Kriteria Aliran Sesat
Moh Ma’ruf Khozin
Majlis Ulama Indonesia (MUI) dalam
Rapat Kerja Nasional tahun 2007 di Jakarta telah memutuskan kriteria-kiteria
aliran sesat, hal ini sebagai respon atas maraknya aliran-aliran baru dalam
Islam dan diprediksi akan terus bermunculan, sehingga fatwa tersebut dapat
dijadikan acuan bagi umat Islam untuk menghindari aliran menyimpang
tersebut.
MUI terlebih dahulu mendefinisikan
pengertian 'Sesat' (dlalal), bahwa yang dimaksud 'Sesat' adalah: "Melakukan penyimpangan dari ajaran yang bersifat qath’i (pasti)
dengan disertai keyakinan".
Sementara ketika melakukan sebuah pelanggaran
atas ketentuan (meninggalkan
perintah/melaksanakan larangan) tanpa diikuti dengan keyakinan, disebut maksiat bukan 'Sesat'.
10 Kriteria Aliran Sesat
1. Mengingkari salah satu rukun Iman/Rukun Islam
1. Mengingkari salah satu rukun Iman/Rukun Islam
Sebagaimana firman Allah yang
artinya: "Bukanlah menghadapkan
wajahmu ke arah timur dan barat itu suatu kebajikan, akan tetapi sesungguhnya
kebajikan itu ialah beriman kepada Allah, hari kemudian, malaikat-malaikat,
kitab-kitab, nabi-nabi dan memberikan harta yang dicintainya kepada kerabatnya,
anak-anak yatim, orang-orang miskin, musafir (yang memerlukan pertolongan) dan
orang-orang yang meminta-minta; dan (memerdekakan) hamba sahaya, mendirikan
shalat, dan menunaikan zakat; dan orang-orang yang menepati janjinya apabila ia
berjanji, dan orang-orang yang sabar dalam kesempitan, penderitaan dan dalam
peperangan. Mereka itulah orang-orang yang benar (imannya); dan mereka itulah
orang-orang yang bertakwa" (QS Al-Baqarah : 177)
Juga berdasarkan Hadits-Hadits Rasulullah tentang Iman dan
Islam yang diriwayatkan dalam hadis-hadis sahih.
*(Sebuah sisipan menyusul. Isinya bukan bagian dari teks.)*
(* ===== verification/Async.v ===== *)
(** The asynchronous behaviour of the [Dashboard] of
    [src/src/frontend/Dashboard.js] when the user does nothing.  The
    network's replies are the only events.

    - [reply_step] is one reply that resumes a pending continuation, with
      any answer of the right shape or a rejection.
    - [pending_weight] bounds how many [await]s the continuation can still
      reach.  [getWeather] reaches at most two: the geocoding request, then
      the forecast request.  The mount callback of lines 38-63 reaches at
      most four: forecast, reverse lookup, then [getWeather]'s two.
    - Termination: every run of replies is finite, since each reply lowers
      the total weight of the pending requests.
    - Liveness: every maximal run of replies from a reachable state ends
      with nothing in flight and the loading indicator off. *)

From Stdlib Require Import QArith ZArith String Wellfounded.
From stdpp Require Import base list strings relations.
From S2P Require Import Spec2Rocq Recents Forecast Geocoder Dashboard.

Module Async.
Import Dashboard.

(** How many more requests a continuation can issue, itself included. *)
Definition weight (r : request) : nat :=
  match r with
  | GeoSearch _ => 2
  | ForecastFetch _ _ _ _ => 1
  | MountForecast _ _ => 4
  | MountReverse _ _ => 3
  end.

Definition pending_weight (s : state) : nat := sum_list_with (weight ∘ snd) (pending s).

(** One network reply that resumes a pending continuation. *)
Definition reply_step (s s' : state) : Prop :=
  exists id r req, find_pending id (pending s) = Some req /\ fits req r = true /\
    s' = dispatch s (Reply id r).

(** Every path of replies from [s] ends in a quiescent state. *)
Inductive settles : state -> Prop :=
| settles_done s : pending s = [] -> loading s = false -> settles s
| settles_step s :
    (exists s', reply_step s s') -> (forall s', reply_step s s' -> settles s') -> settles s.

(** ** Lemmas *)

Lemma sum_filter_le {A} (f : A -> nat) (P : A -> Prop) `{forall x, Decision (P x)} (l : list A) :
  sum_list_with f (filter P l) <= sum_list_with f l.
Proof. induction l as [|x l IH]; simpl; [done|]. rewrite filter_cons. case_decide; simpl; lia. Qed.

Lemma weight_filter_le (id : nat) (req : request) (l : list (nat * request)) :
  find_pending id l = Some req ->
  sum_list_with (weight ∘ snd) (filter (fun p => p.1 <> id) l) + weight req
    <= sum_list_with (weight ∘ snd) l.
Proof.
  induction l as [|[i r] l IH]; simpl; [done|]. rewrite filter_cons. simpl.
  pose proof (sum_filter_le (weight ∘ snd) (fun p : nat * request => p.1 <> id) l).
  case_decide; case_decide; simpl in *; intros Hf; try congruence;
    first [injection Hf as ->; lia | specialize (IH Hf); lia].
Qed.

Lemma pending_weight_issue (r : request) (s : state) :
  pending_weight (issue r s) = pending_weight s + weight r.
Proof. unfold pending_weight, issue. simpl. rewrite sum_list_with_app. unfold compose. simpl. lia. Qed.

Lemma pending_weight_getWeather (sel : js string) (s : state) :
  pending_weight (getWeather sel s) <= pending_weight s + 2.
Proof.
  destruct (getWeather_cases sel s) as [->|[->|[n ->]]]; rewrite ?pending_weight_issue;
    unfold pending_weight; simpl; lia.
Qed.

Lemma pending_weight_resume (req : request) (r : reply) (s : state) :
  pending_weight (resume req r s) < pending_weight s + weight req.
Proof.
  destruct req, r; unfold resume, resume_query, resume_mount; simpl; try lia;
    repeat case_match; rewrite ?pending_weight_issue; simpl; try lia;
    try (unfold fail_query, pending_weight; simpl; lia).
  pose proof (pending_weight_getWeather (Geocoder.reverse_name data) s). lia.
Qed.

Lemma pending_weight_step (s s' : state) : reply_step s s' -> pending_weight s' < pending_weight s.
Proof.
  intros (id & r & req & Hf & Hfit & ->). simpl. rewrite Hf, Hfit.
  pose proof (pending_weight_resume req r (take_pending id s)).
  pose proof (weight_filter_le id req (pending s) Hf).
  unfold pending_weight, take_pending in *. simpl in *. lia.
Qed.

Lemma reply_step_reachable (saved : list (js string)) (tok : option string) (s s' : state) :
  reachable saved tok s -> reply_step s s' -> reachable saved tok s'.
Proof. intros Hr (id & r & req & _ & _ & ->). by constructor. Qed.

(** A pending request can always be answered, if only by a rejection. *)
Lemma reply_step_exists (s : state) (id : nat) (req : request) (l : list (nat * request)) :
  pending s = (id, req) :: l -> exists s', reply_step s s'.
Proof.
  intros Hp. exists (dispatch s (Reply id Rejected)). exists id, Rejected, req.
  rewrite Hp. simpl. rewrite decide_True by done. by destruct req.
Qed.

Lemma pending_weight_le (s : state) : pending_weight s <= 4 * length (pending s).
Proof.
  unfold pending_weight. induction (pending s) as [|[i r] l IH]; simpl; [lia|].
  unfold compose in *. simpl. destruct r; simpl; lia.
Qed.

Lemma nsteps_weight (n : nat) (s s' : state) :
  nsteps reply_step n s s' -> n + pending_weight s' <= pending_weight s.
Proof.
  induction 1 as [|n s1 s2 s3 Hs _ IH]; [lia|].
  pose proof (pending_weight_step _ _ Hs). lia.
Qed.

(** ** Properties *)

(** C11 (termination): without user input, the asynchronous chains of
    [getWeather] and of the mount callback terminate.  Any run of network
    replies from a state has at most four replies per pending request,
    whatever the replies are. *)
Theorem replies_terminate (n : nat) (s s' : state) :
  nsteps reply_step n s s' -> n <= 4 * length (pending s).
Proof.
  intros Hn. pose proof (nsteps_weight _ _ _ Hn). pose proof (pending_weight_le s). lia.
Qed.

Lemma replies_terminate_witness :
  let s := dispatch (set_city "Paris" (init [] None)) GetClick in
  let s1 := dispatch s (Reply 0 (GeoReply (geo_reply paris_place))) in
  let s2 := dispatch s1 (Reply 1 (ForecastReply (forecast_at "2024-01-01T01:00"))) in
  nsteps reply_step 2 s s2 /\ 2 <= 4 * length (pending s).
Proof.
  cbv zeta. match goal with |- nsteps _ _ ?a ?b /\ _ => assert (H : nsteps reply_step 2 a b) end.
  { eapply nsteps_l.
    { exists 0%nat, (GeoReply (geo_reply paris_place)), (GeoSearch "Paris").
      split; [reflexivity | split; reflexivity]. }
    eapply nsteps_l; [|apply nsteps_O].
    exists 1%nat, (ForecastReply (forecast_at "2024-01-01T01:00")),
      (ForecastFetch (Val "Paris") (Val "France") (Val (4885#100)%Q) (Val (235#100)%Q)).
    split; [reflexivity | split; reflexivity]. }
  split; [exact H | exact (replies_terminate _ _ _ H)].
Defined.

(** C10 (liveness): from every reachable state, every maximal run of
    network replies is finite and ends with no request in flight and the
    loading indicator off, whatever the network answers and in whatever
    order. *)
Theorem replies_settle (saved : list (js string)) (tok : option string) (s : state) :
  reachable saved tok s -> settles s.
Proof.
  remember (pending_weight s) as w eqn:Hw. revert s Hw.
  induction w as [w IH] using lt_wf_ind. intros s -> Hr.
  destruct (pending s) as [|[id req] l] eqn:Hp.
  - apply settles_done; [done|]. destruct (loading s) eqn:Hl; [|done].
    pose proof (reachable_loading_inv _ _ _ Hr Hl) as Hq.
    unfold query_in_flight in Hq. rewrite Hp in Hq. inversion Hq.
  - apply settles_step; [by eapply reply_step_exists|]. intros s' Hs.
    eapply IH; [by apply pending_weight_step | done | by eapply reply_step_reachable].
Qed.

Lemma replies_settle_witness :
  let s := dispatch (dispatch (init [] None) (Input "Paris")) GetClick in
  reachable [] None s /\ settles s.
Proof.
  cbv zeta.
  assert (Hr : reachable [] None (dispatch (dispatch (init [] None) (Input "Paris")) GetClick))
    by (repeat constructor).
  split; [exact Hr | exact (replies_settle _ _ _ Hr)].
Defined.

End Async.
2. Meyakini aqidah atau mengikuti aqidah yang tidak sesuai dalil syar’i
2. Meyakini aqidah atau mengikuti aqidah yang tidak sesuai dalil syar’i
Sebagaimana firman Allah yang
artinya: “Apa yang diberikan Rasul kepadamu maka terimalah dia. Dan apa yang
dilarangnya bagimu maka tinggalkanlah; dan bertakwalah kepada Allah.
Sesungguhnya Allah sangat keras hukuman-Nya.”. (Q.S. Al-Hasyr: 7)
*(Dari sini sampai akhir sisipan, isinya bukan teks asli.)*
(* ===== verification/Forms.v ===== *)
(** The Login and Register pages as the browser runs them: the JSX of
    [src/src/frontend/Login.js] (lines 84-113) and
    [src/src/frontend/Register.js] (lines 78-108), and HTML's constraint
    validation, which stands between the form and its [onSubmit] handler.

    Both forms have an [<input type="email" required>] and an
    [<input type="password" required>].  The browser fires [submit] only
    when neither input is empty and the email value is a "valid e-mail
    address" in the sense of the HTML standard ([valid_email]).  Otherwise
    it shows its own message and calls no handler.  This browser behaviour
    is modelled from the HTML standard.  [valid_email] transcribes the
    standard's grammar.  The browser's sanitisation of the email value
    (stripping newlines and surrounding spaces) is not modelled: typed
    values are taken as [e.target.value] returns them. *)

From Stdlib Require Import ZArith String Ascii.
From stdpp Require Import base list strings.
From S2P Require Import Spec2Rocq AuthServer AuthClient.

Module Forms.
Import AuthServer AuthClient.

(** ** The HTML standard's valid e-mail address *)

Definition is_alnum (c : ascii) : bool :=
  let n := nat_of_ascii c in
  ((48 <=? n) && (n <=? 57)) || ((65 <=? n) && (n <=? 90)) || ((97 <=? n) && (n <=? 122)).

(** [[a-zA-Z0-9.!#$%&'*+/=?^_`{|}~-]] *)
Definition local_char (c : ascii) : bool :=
  is_alnum c || existsb (Ascii.eqb c) (list_ascii_of_string ".!#$%&'*+/=?^_`{|}~-").

(** A domain label: [[a-zA-Z0-9]([a-zA-Z0-9-]{0,61}[a-zA-Z0-9])?] *)
Definition label_ok (l : string) : bool :=
  match list_ascii_of_string l with
  | [] => false
  | c :: cs =>
      is_alnum c && is_alnum (List.last cs c) &&
      forallb (fun x => is_alnum x || Ascii.eqb x "-") cs && (length cs <=? 62)
  end.

(** [local@label(.label)*], with a non-empty local part. *)
Definition valid_email (v : string) : bool :=
  match split_on "@" v with
  | [loc; dom] =>
      negb (String.eqb loc "") && forallb local_char (list_ascii_of_string loc) &&
      forallb label_ok (split_on "." dom)
  | _ => false
  end.

(** Every stored email is a valid e-mail address. *)
Definition emails_valid (d : db) : Prop := Forall (fun u => valid_email (email u) = true) (users d).

(** Constraint validation of the two inputs. *)
Definition form_valid (email password : string) : bool :=
  valid_email email && negb (String.eqb password "").

(** ** The pages *)

(** What the user does on either page. *)
Inductive form_event : Type :=
| TypeEmail (v : string)        (* onChange of the email input *)
| TypePassword (v : string)     (* onChange of the password input *)
| Submit.                       (* the submit button, or Enter *)

(** The rendered elements. *)
Inductive fnode : Type :=
| FText (tag content : string)
| FInput (type placeholder value : string)
| FSubmit (label : string)
| FLink (label href : string).

(** [Login.js] lines 84-113. *)
Definition login_view (f : login_form) : list fnode :=
  [FText "h2" "Login"] ++
  (if truthy (Val (l_error f)) then [FText "p" (l_error f)] else []) ++
  [FInput "email" "Enter Email" (l_email f); FInput "password" "Enter Password" (l_password f);
   FSubmit "Login"; FText "p" "Don’t have an account? "; FLink "Register" "/register"].

(** [Register.js] lines 78-108. *)
Definition register_view (f : register_form) : list fnode :=
  [FText "h2" "Register"] ++
  (if truthy (Val (r_error f)) then [FText "p" (r_error f)] else []) ++
  (if truthy (r_success f) then
     [FText "p" (match r_success f with Val m => m | _ => "" end)] else []) ++
  [FInput "email" "Enter Email" (r_email f); FInput "password" "Enter Password" (r_password f);
   FSubmit "Register"; FText "p" "Already have an account? "; FLink "Login" "/login"].

Section Pages.
Context {S : Type} `{AuthApi S}.

(** One user action on the Login page (lines 89-107). *)
Definition login_ui (fs : login_form * S) (ev : form_event) : login_form * S :=
  let '(f, srv) := fs in
  match ev with
  | TypeEmail v => (mkLogin v (l_password f) (l_error f) (l_token f) (l_route f), srv)
  | TypePassword v => (mkLogin (l_email f) v (l_error f) (l_token f) (l_route f), srv)
  | Submit => if form_valid (l_email f) (l_password f) then login_submit f srv else (f, srv)
  end.

(** One user action on the Register page (lines 84-102). *)
Definition register_ui (fs : register_form * S) (ev : form_event) : register_form * S :=
  let '(f, srv) := fs in
  match ev with
  | TypeEmail v => (mkRegister v (r_password f) (r_error f) (r_success f), srv)
  | TypePassword v => (mkRegister (r_email f) v (r_error f) (r_success f), srv)
  | Submit => if form_valid (r_email f) (r_password f) then register_submit f srv else (f, srv)
  end.

End Pages.

(** ** Lemmas *)

Lemma valid_email_nonempty (v : string) : valid_email v = true -> v <> "".
Proof. by intros Hv ->. Qed.

Lemma form_valid_filled (e p : string) :
  form_valid e p = true -> e <> "" /\ p <> "".
Proof.
  unfold form_valid. intros [He Hp]%andb_prop. split; [by apply valid_email_nonempty|].
  apply negb_true_iff, String.eqb_neq in Hp. exact Hp.
Qed.

Lemma login_msg `{Hasher} `{Signer} (e p : string) (d : db) (m : string) :
  resp_body (login e p d) = Msg m -> m <> msg_required.
Proof. unfold login. repeat case_match; simpl; intros [= <-]; discriminate. Qed.

Lemma login_error_ok `{Hasher} `{Signer} (f : login_form) (srv : db * nat) :
  l_email f <> "" -> l_password f <> "" -> l_error f <> msg_required ->
  l_error (login_submit f srv).1 <> msg_required.
Proof.
  intros He Hp Hf. unfold login_submit. rewrite fields_filled by done. simpl.
  unfold to_outcome. case_decide; simpl; [discriminate|].
  destruct (resp_body (login (l_email f) (l_password f) srv.1)) as [m|t] eqn:Eb; simpl;
    [|discriminate]. unfold js_or. destruct (truthy (Val m)); simpl; [|discriminate].
  exact (login_msg _ _ _ _ Eb).
Qed.

Lemma login_ui_error_ok `{Hasher} `{Signer} (fs : login_form * (db * nat)) (ev : form_event) :
  l_error fs.1 <> msg_required -> l_error (login_ui fs ev).1 <> msg_required.
Proof.
  destruct fs as [f srv], ev; simpl; try done.
  destruct (form_valid _ _) eqn:Hv; [|done]. apply form_valid_filled in Hv as [He Hp].
  by apply login_error_ok.
Qed.

Lemma login_view_required (f : login_form) :
  l_error f <> msg_required -> FText "p" msg_required ∉ login_view f.
Proof.
  intros Hf Hin. unfold login_view, msg_required in *.
  apply elem_of_app in Hin as [Hin|Hin]; [apply list_elem_of_singleton in Hin; discriminate|].
  apply elem_of_app in Hin as [Hin|Hin].
  { case_match; [apply list_elem_of_singleton in Hin; congruence | by apply not_elem_of_nil in Hin]. }
  repeat (apply elem_of_cons in Hin as [Hin|Hin]; [discriminate|]).
  by apply not_elem_of_nil in Hin.
Qed.

Lemma register_users `{Hasher} (salt : nat) (e p : string) (d : db) :
  users (register salt e p d).1 = users d \/
  exists u, users (register salt e p d).1 = users d ++ [u] /\ email u = e.
Proof.
  unfold register. destruct (findOne e d); [by left|].
  destruct (save e (hash p salt) d) as [d'|] eqn:Hs; [|by left]. right.
  apply save_Ok_inv in Hs as (_ & _ & _ & ->). by eexists.
Qed.

Lemma register_ui_valid `{Hasher} `{Signer} (fs : register_form * (db * nat)) (ev : form_event) :
  emails_valid fs.2.1 -> emails_valid (register_ui fs ev).2.1.
Proof.
  destruct fs as [f [d salt]], ev; simpl; try done. intros Hd.
  destruct (form_valid _ _) eqn:Hv; [|done].
  pose proof Hv as [He Hp]%form_valid_filled. apply andb_prop in Hv as [Hv _].
  unfold register_submit. rewrite fields_filled by done. simpl.
  destruct (register_users salt (r_email f) (r_password f) d) as [Hu|(u & Hu & Heu)];
    destruct (register salt (r_email f) (r_password f) d) as [d' r]; simpl in Hu;
    unfold to_outcome; case_decide; simpl; repeat case_match; simpl;
    unfold emails_valid; rewrite Hu; try done;
    (apply Forall_app; split; [done | apply Forall_singleton; by rewrite Heu]).
Qed.

(** ** Properties *)

(** C31 (error, dead code): in a browser, whatever the user types and
    submits, the Login page never shows "All fields are required!".  The
    [required] attributes stop an empty submission before [handleSubmit]
    runs, so its own empty-field check is unreachable. *)
Theorem login_required_unreachable `{Hasher} `{Signer} (srv : db * nat) (evs : list form_event) :
  FText "p" msg_required ∉ login_view (foldl login_ui (empty_login, srv) evs).1.
Proof.
  apply login_view_required. induction evs as [|ev evs IH] using rev_ind; [discriminate|].
  rewrite foldl_snoc. by apply login_ui_error_ok.
Qed.

(** C32 (invariant, client and server): every account created through the
    Register page has an email that is a valid e-mail address, since the
    browser submits no other value and the server stores exactly what it
    receives. *)
Theorem register_ui_valid_emails `{Hasher} `{Signer} (salt : nat) (evs : list form_event) :
  emails_valid (foldl register_ui (empty_register, (empty_db, salt)) evs).2.1.
Proof.
  induction evs as [|ev evs IH] using rev_ind; [constructor|].
  rewrite foldl_snoc. by apply register_ui_valid.
Qed.

Lemma register_ui_valid_emails_witness :
  let r := foldl register_ui (empty_register, (empty_db, 7))
             [TypeEmail "jamie"; TypePassword "s3cret"; Submit;
              TypeEmail "jamie@example.com"; Submit] in
  map email (users r.2.1) = ["jamie@example.com"] /\ emails_valid r.2.1.
Proof. cbv zeta. split; [reflexivity | apply register_ui_valid_emails]. Defined.

End Forms.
Juga sabda Rasulullah Saw: "Man
'amila 'amalan laisa 'alaihi amruna fa huwa raddun", artinya: “Barang siapa
mengerjakan perbuatan (dalam agama) yang tidak ada di dalamnya perintahku, maka tertolak”
seperti
ritual-ritual penyembahan untuk jin dan syetan. Sementara yang terkait masalah furu'iyah
(tatacara beribadah) yang tidak menyimpang dari dalil-dalil agama, tidak
termasuk dalam kategori sesat, tapi ranah ijtihadiyah.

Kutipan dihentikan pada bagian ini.